— Your instructions —
Give back only the lines in the records below from the one with "case_decide; [done|]. case_decide;" to the one with "k_paused kx = false -> backend_", both inclusive, word for word.

Collected data entries
______
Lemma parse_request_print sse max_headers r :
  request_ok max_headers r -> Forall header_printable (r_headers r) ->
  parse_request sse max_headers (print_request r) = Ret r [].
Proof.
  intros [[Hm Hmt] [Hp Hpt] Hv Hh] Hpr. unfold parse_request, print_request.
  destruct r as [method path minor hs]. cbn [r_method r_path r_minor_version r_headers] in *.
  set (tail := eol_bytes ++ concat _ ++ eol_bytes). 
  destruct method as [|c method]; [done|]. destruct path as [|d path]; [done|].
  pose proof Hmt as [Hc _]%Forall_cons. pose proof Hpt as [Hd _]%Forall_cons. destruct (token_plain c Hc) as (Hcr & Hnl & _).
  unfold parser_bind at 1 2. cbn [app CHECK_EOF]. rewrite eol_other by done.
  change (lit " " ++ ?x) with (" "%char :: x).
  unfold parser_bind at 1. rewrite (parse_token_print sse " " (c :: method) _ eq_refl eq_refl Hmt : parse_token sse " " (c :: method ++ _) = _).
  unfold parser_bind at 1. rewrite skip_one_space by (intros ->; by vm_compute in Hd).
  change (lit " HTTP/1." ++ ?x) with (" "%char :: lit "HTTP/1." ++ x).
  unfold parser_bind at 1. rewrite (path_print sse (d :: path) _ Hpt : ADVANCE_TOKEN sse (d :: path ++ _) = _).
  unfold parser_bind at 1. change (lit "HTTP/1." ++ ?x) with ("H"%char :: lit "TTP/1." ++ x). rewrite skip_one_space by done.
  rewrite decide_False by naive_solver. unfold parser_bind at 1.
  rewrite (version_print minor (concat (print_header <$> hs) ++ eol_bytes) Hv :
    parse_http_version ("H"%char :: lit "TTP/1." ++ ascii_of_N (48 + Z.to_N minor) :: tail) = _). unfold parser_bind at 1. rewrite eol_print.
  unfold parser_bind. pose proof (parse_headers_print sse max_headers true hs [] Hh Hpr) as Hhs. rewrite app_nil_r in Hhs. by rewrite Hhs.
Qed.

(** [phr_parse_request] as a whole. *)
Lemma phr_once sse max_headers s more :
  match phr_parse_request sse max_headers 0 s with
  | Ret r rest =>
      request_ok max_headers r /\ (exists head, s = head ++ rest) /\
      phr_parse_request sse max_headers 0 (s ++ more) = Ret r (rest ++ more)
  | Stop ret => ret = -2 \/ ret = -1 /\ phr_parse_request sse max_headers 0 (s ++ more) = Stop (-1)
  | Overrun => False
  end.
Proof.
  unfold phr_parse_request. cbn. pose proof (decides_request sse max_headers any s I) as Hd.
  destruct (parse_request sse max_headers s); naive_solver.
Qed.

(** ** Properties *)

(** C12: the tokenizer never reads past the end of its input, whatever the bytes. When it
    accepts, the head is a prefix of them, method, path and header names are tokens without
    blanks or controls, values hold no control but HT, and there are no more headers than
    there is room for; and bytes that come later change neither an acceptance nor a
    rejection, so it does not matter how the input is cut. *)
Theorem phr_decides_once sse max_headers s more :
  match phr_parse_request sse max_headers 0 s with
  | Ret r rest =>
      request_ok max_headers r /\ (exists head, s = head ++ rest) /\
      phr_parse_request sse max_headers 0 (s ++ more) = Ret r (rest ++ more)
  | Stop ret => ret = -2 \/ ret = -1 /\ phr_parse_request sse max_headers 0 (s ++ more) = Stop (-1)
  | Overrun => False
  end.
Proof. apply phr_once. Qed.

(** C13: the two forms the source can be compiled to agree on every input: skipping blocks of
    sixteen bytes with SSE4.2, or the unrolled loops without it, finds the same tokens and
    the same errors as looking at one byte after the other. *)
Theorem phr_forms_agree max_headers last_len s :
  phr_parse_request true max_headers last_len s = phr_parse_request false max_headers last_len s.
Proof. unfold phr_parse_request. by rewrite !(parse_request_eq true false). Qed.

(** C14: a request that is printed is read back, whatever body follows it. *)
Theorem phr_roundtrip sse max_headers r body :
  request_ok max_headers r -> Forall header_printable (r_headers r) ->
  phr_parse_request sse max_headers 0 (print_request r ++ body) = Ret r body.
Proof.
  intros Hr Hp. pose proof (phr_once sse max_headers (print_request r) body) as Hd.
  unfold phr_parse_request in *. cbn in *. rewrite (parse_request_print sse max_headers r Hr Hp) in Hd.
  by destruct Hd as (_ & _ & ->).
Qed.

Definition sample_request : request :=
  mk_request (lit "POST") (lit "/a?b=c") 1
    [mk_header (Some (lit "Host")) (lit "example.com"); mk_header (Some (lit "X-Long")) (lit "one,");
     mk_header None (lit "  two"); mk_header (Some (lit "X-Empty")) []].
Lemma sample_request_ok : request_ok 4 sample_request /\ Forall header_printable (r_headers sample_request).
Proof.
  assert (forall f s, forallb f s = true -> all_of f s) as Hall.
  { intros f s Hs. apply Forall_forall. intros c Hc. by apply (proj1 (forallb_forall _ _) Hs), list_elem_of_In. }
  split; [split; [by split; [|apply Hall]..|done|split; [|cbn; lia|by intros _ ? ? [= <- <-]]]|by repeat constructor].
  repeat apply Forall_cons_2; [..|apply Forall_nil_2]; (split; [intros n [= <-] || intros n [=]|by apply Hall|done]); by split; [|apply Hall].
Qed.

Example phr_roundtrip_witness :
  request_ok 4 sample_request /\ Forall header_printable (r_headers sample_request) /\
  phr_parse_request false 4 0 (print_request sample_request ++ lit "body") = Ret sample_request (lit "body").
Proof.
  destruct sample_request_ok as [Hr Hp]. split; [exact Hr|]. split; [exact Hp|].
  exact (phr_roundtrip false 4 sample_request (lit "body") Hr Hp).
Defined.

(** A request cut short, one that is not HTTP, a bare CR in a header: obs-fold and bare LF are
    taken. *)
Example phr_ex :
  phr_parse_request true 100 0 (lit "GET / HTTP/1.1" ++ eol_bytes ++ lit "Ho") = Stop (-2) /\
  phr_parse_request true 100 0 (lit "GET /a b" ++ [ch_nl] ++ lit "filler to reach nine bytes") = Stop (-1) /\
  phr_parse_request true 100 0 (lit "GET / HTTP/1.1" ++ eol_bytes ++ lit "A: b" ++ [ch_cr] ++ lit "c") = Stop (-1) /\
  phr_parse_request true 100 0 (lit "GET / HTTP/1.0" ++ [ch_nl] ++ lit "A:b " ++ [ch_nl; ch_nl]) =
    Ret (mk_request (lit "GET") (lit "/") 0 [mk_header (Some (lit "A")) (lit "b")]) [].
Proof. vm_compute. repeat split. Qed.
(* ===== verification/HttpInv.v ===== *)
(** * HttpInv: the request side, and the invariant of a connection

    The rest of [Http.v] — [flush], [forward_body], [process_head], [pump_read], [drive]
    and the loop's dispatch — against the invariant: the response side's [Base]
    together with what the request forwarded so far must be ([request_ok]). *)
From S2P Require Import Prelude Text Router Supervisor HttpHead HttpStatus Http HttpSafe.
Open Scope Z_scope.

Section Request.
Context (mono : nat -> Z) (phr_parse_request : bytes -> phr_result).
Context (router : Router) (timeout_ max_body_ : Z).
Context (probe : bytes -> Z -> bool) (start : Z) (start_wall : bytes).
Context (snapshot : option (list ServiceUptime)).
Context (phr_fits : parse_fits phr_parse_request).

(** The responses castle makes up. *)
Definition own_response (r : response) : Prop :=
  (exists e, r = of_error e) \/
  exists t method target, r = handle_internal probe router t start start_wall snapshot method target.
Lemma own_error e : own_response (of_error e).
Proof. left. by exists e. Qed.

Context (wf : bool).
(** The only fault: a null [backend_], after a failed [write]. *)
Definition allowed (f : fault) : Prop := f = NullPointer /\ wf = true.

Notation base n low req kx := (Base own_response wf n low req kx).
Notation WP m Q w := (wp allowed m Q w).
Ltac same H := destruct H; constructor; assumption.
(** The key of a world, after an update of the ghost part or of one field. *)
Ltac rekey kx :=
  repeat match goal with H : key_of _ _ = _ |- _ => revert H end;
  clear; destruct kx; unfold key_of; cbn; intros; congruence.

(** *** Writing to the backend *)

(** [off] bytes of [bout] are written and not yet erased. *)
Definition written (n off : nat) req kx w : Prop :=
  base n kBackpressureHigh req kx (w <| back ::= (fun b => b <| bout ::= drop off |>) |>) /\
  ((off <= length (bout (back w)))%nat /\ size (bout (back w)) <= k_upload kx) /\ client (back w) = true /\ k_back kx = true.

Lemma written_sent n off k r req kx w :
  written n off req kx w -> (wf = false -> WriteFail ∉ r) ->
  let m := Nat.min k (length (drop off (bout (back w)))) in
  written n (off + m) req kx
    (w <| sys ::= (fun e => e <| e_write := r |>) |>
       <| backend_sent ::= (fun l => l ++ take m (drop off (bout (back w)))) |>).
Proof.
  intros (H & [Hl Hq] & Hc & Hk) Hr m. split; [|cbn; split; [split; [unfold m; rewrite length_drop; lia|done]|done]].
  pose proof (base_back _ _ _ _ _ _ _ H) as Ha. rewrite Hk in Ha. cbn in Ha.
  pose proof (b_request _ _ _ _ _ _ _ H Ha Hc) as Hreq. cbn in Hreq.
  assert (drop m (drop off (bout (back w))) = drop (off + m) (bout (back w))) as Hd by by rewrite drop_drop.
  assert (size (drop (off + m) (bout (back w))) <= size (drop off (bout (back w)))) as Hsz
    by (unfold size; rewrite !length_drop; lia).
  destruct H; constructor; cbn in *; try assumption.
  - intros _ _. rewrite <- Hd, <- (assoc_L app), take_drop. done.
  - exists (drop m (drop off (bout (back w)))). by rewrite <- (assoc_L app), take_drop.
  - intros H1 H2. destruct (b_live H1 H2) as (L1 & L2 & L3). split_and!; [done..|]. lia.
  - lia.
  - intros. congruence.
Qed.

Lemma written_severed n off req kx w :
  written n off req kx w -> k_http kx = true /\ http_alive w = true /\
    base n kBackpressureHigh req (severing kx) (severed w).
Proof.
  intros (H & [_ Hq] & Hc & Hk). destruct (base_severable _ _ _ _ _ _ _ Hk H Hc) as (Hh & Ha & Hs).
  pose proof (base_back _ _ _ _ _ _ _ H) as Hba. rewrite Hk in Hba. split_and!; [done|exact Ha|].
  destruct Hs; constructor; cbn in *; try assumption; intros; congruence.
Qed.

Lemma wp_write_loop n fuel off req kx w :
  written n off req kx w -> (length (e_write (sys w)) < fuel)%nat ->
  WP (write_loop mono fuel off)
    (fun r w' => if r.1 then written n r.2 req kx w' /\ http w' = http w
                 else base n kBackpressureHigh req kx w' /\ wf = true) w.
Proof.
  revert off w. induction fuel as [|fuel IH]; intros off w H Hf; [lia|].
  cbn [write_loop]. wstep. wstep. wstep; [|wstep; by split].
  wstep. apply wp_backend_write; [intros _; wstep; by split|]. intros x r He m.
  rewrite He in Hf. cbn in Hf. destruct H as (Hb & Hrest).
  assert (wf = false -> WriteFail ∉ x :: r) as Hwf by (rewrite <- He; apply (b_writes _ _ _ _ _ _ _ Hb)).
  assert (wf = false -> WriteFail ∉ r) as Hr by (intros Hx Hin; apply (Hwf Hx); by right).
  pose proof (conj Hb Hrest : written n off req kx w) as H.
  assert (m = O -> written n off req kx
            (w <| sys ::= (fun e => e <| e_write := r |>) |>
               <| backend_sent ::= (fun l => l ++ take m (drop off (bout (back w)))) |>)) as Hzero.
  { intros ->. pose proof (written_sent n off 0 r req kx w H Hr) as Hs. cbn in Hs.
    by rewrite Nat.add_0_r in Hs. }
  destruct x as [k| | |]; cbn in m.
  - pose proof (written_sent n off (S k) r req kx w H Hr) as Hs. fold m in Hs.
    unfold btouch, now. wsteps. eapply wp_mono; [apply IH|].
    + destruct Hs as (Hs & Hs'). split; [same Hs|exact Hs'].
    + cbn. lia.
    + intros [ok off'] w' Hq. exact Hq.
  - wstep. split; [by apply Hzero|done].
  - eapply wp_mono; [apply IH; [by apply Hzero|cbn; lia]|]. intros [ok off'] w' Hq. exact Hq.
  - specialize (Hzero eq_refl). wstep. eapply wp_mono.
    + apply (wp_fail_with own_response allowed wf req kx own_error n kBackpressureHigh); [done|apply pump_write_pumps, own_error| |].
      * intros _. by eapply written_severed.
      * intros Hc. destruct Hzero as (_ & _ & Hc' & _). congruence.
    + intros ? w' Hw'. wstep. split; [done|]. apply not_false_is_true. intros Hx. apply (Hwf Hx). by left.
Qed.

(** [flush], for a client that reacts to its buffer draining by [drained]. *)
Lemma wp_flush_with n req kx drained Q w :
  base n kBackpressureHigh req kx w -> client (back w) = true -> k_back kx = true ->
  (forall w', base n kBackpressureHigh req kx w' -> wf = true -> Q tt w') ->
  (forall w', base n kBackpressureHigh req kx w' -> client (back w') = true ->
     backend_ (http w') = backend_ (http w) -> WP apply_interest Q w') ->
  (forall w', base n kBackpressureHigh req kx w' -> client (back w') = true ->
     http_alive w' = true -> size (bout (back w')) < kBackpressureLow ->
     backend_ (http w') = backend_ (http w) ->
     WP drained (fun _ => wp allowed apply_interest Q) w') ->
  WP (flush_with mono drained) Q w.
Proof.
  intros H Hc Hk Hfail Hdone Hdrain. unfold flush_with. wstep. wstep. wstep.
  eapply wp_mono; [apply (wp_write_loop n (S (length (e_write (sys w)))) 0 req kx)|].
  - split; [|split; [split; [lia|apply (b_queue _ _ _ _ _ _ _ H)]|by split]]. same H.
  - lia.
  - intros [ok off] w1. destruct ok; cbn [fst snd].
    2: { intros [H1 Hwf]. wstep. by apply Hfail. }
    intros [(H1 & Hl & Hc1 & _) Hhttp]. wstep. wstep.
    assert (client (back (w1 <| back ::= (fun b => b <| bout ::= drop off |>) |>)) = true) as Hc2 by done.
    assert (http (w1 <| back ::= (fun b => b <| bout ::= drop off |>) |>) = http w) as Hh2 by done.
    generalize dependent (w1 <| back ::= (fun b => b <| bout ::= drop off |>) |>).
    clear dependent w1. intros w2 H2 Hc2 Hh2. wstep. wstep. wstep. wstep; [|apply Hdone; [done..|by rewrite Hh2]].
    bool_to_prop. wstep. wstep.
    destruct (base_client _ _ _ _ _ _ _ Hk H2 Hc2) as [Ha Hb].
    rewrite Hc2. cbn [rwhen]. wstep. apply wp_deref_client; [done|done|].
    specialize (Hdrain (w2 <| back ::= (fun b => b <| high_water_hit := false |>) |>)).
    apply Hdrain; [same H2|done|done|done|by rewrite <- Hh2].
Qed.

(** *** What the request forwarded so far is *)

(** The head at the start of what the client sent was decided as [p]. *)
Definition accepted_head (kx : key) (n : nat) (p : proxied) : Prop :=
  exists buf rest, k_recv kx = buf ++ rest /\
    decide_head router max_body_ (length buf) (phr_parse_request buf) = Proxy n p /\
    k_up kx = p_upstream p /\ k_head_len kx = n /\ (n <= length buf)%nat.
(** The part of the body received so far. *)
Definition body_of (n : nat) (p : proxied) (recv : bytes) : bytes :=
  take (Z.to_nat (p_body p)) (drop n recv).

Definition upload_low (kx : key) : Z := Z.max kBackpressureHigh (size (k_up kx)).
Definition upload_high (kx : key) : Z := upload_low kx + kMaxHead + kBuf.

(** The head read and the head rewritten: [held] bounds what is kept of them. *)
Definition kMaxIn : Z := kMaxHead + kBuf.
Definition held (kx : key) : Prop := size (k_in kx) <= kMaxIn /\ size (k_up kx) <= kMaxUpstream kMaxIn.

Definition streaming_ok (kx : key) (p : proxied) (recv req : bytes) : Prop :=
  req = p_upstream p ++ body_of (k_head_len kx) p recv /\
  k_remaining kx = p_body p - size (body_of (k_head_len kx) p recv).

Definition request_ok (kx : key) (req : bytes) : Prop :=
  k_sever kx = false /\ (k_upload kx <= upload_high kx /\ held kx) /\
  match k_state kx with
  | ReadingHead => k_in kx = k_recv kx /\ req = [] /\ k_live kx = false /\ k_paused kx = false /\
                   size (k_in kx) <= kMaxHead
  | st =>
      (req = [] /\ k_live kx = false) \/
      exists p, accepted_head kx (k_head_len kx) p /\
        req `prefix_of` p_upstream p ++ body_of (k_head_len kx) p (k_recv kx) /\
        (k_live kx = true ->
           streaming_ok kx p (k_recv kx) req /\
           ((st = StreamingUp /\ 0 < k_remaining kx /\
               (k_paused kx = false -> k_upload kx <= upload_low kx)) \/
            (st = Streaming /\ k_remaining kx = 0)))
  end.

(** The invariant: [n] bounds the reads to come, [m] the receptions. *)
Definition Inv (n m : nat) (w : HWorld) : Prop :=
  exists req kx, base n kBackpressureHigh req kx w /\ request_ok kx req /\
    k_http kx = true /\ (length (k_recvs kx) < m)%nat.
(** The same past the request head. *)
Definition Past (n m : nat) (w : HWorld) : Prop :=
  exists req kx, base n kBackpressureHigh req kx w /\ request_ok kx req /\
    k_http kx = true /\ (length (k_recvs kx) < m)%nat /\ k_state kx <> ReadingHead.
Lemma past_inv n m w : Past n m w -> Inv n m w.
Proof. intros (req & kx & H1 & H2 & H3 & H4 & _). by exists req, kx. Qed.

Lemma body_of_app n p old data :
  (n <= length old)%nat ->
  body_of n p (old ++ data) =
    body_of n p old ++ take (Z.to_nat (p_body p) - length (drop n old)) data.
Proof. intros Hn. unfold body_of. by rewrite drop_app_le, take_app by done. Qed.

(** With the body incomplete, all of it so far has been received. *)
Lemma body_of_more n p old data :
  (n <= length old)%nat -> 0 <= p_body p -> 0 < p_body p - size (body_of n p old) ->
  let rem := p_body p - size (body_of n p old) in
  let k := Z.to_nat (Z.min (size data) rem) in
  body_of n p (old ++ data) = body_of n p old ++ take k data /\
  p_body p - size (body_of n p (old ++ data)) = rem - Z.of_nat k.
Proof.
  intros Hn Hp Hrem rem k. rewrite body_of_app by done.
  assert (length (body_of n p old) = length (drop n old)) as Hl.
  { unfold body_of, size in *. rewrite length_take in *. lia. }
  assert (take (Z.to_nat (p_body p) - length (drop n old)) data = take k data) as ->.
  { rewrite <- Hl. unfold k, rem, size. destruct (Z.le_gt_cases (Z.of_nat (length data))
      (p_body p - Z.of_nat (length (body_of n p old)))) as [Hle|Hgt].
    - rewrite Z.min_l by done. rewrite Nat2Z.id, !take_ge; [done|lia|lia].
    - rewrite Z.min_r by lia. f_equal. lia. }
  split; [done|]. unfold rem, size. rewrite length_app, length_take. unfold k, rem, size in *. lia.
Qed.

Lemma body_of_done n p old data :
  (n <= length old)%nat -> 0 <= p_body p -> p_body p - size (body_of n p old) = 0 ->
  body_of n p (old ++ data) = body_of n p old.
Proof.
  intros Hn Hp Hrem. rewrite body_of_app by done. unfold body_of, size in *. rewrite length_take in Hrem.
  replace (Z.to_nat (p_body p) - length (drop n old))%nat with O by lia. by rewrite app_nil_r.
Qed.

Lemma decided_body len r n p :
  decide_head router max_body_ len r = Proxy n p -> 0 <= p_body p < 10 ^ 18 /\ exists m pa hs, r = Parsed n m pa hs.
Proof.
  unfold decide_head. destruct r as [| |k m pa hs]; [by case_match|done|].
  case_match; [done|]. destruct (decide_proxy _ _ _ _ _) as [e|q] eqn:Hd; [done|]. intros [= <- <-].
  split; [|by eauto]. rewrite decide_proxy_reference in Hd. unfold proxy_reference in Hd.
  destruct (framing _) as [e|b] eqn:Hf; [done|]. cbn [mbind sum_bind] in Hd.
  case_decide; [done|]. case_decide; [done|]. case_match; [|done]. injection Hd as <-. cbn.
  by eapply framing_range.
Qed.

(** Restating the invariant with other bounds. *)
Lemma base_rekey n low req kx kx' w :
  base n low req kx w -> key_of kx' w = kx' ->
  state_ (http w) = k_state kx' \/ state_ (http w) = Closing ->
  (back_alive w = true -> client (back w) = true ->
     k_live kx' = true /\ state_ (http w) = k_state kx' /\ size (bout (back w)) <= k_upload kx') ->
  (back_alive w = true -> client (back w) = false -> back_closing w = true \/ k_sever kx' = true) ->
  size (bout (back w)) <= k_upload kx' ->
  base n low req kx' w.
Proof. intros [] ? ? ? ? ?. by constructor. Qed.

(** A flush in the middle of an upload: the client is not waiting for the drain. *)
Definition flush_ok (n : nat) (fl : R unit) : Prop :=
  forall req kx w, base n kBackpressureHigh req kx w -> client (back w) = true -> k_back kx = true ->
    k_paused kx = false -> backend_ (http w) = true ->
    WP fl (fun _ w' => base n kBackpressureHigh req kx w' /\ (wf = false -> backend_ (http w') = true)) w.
______
— Solution —
  case_decide; [done|]. case_decide; [done|]. case_match; [|done]. injection Hd as <-. cbn.
  by eapply framing_range.
Qed.

(** Restating the invariant with other bounds. *)
Lemma base_rekey n low req kx kx' w :
  base n low req kx w -> key_of kx' w = kx' ->
  state_ (http w) = k_state kx' \/ state_ (http w) = Closing ->
  (back_alive w = true -> client (back w) = true ->
     k_live kx' = true /\ state_ (http w) = k_state kx' /\ size (bout (back w)) <= k_upload kx') ->
  (back_alive w = true -> client (back w) = false -> back_closing w = true \/ k_sever kx' = true) ->
  size (bout (back w)) <= k_upload kx' ->
  base n low req kx' w.
Proof. intros [] ? ? ? ? ?. by constructor. Qed.

(** A flush in the middle of an upload: the client is not waiting for the drain. *)
Definition flush_ok (n : nat) (fl : R unit) : Prop :=
  forall req kx w, base n kBackpressureHigh req kx w -> client (back w) = true -> k_back kx = true ->
    k_paused kx = false -> backend_ (http w) = true ->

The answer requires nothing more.